El malestar obedecía no sólo a aspectos económicos. Se entraba en una nueva etapa de desinterés, de apatía, de decadencia, por otra parte frecuente en la historia de las bandas de música valencianas. De la encuesta llevada a cabo por el Instituto de Estudios Ibéricos y Etnología Valenciana, dependiente de la Excelentísima Diputación Provincial de Valencia, se desprende la apatía reinante en la Sociedad.

En dicha encuesta se hacía constar que "En 1954 la Sociedad Ateneo Musical del Puerto mantenía una banda de música compuesta por 32 músicos (3 bajos, 2 saxofones altos, 4 clarinetes, 1 soprano, 2 flautas, 1 oboe, 4 trombones, 2 saxofones tenores, 1 plato, 2 cajas, 1 bombo, 1 bombardino, 3 trompetas, 2 fiscornos.
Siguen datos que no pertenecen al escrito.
(* ===== verification/RuntimeRefines.v ===== *)
(** * The state owner keeps to the worker protocol

    The handlers of the detailed model, seen through the projection [proto], are
    sequences of the moves of [RuntimeProtocol.v]. *)

From coqutil Require Import Datatypes.RecordSetters.
From S2P Require Import Prelude Float64 Domain Text Strings Scene Frequency Thermal Load ConfigTypes Validate ValidatePolicy Energy Governor Rules Engine ActuatorTypes Scalars Targets Journal Ports Recovery DaemonTypes DaemonConfig DecisionTrace Reconcile RuntimeTypes RuntimeEval RuntimeObservers RuntimeInteraction RuntimeControl RuntimeBarriers RuntimeLoop RuntimeProtocol ProtocolFacts.

Create HintDb refines.

Section refines.
Context {W : Type} `{!Ports W} `{!Environment W} `{!IdentityReader W} `{RegexEngine}.

Definition proto (s : RuntimeActor W) : Proto :=
  {| pr_lanes := ra_lanes s;
     pr_barrier := ra_barrier s;
     pr_safety := ra_safety s;
     pr_channels := ra_channels s;
     pr_accepting := co_accepting_control (ra_control s);
     pr_activated := co_mutations_activated (ra_control s);
     pr_latched := latched s;
     pr_read_only := fa_actuator_read_only (ra_failures s);
     pr_actuator := cf_actuator (ra_config s);
     pr_signature := target_signature (cf_configuration (ra_config s));
     pr_thermal := sn_thermal_state (ra_sensing s);
     pr_thermal_caps := sn_thermal_caps (ra_sensing s);
     pr_targets := rc_targets (cf_configuration (ra_config s));
     pr_safety_failed := bool_decide (is_Some (fa_frequency_safety_failure (ra_failures s)));
     pr_system := {| st_rt := st_rt (ra_sys s); st_world := tt; st_log := st_log (ra_sys s) |} |}.

(** What holds after a computation that did not panic. *)
Definition awp {X} (m : AM W X) (Q : X -> RuntimeActor W -> Prop) (s : RuntimeActor W) : Prop :=
  match m s with
  | (Some x, s') => Q x s'
  | (None, _) => True
  end.

Definition reaches (p : Proto) (s : RuntimeActor W) : Prop := rtc move p (proto s).

Definition refines {X} (m : AM W X) : Prop :=
  forall s, awp m (fun _ s' => reaches (proto s) s') s.

(** ** Rules *)

Lemma awp_bind {X Y} (m : AM W X) (k : X -> AM W Y) Q s :
  awp m (fun x s' => awp (k x) Q s') s -> awp (m ≫= k) Q s.
Proof. unfold awp, mbind, AM_bind. destruct (m s) as [[x|] s']; auto. Qed.

Lemma awp_mono {X} (m : AM W X) (Q R : X -> RuntimeActor W -> Prop) s :
  awp m Q s -> (forall x s', Q x s' -> R x s') -> awp m R s.
Proof. unfold awp. destruct (m s) as [[x|] s']; auto. Qed.

Lemma awp_ret {X} (x : X) Q s : Q x s -> awp (mret x) Q s.
Proof. done. Qed.

Lemma awp_refines {X} (m : AM W X) p s :
  refines m -> reaches p s -> awp m (fun _ s' => reaches p s') s.
Proof.
  intros Hm Hp. eapply awp_mono; [apply Hm|]. intros ? s' Hs'. unfold reaches in *. by etrans.
Qed.

Lemma wp_refines_bind {X Y} (m : AM W X) (k : X -> AM W Y) p s :
  refines m -> reaches p s -> (forall x, refines (k x)) ->
  awp (m ≫= k) (fun _ s' => reaches p s') s.
Proof.
  intros Hm Hp Hk. apply awp_bind. eapply awp_mono; [by apply awp_refines|].
  intros x s' Hs'. by apply awp_refines.
Qed.

Lemma refines_bind {X Y} (m : AM W X) (k : X -> AM W Y) :
  refines m -> (forall x, refines (k x)) -> refines (m ≫= k).
Proof. intros Hm Hk s. apply wp_refines_bind; auto. apply rtc_refl. Qed.

Lemma refines_ret {X} (x : X) : refines (mret x).
Proof. intros s. apply rtc_refl. Qed.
De ellos, 10 eran menores de 20 años; 13 estaban entre los 20 y 40 años; 8 entre 40 y 60 y tan sólo uno era mayor de 60". No había, por aquel entonces, ningún músico femenino. El color de la bandera era granate con distintivo alegórico de un ancla. El local social "de limosna". Los componentes "jornaleros". El 3% de las actuaciones se destinaba a la Sociedad. El único profesor era el maestro director. La escuela contaba con 14 educandos, seis de los cuales tenían instrumento. Ante la pregunta ¿Qué marcha sigue la banda?, se da como respuesta: "Decadente". Todo el texto encierra una apatía que contrasta con la euforia e ilusión de años anteriores.

El informe no cita la suspensión de ensayos por falta de músicos, dato conocido por las actas de junta directiva.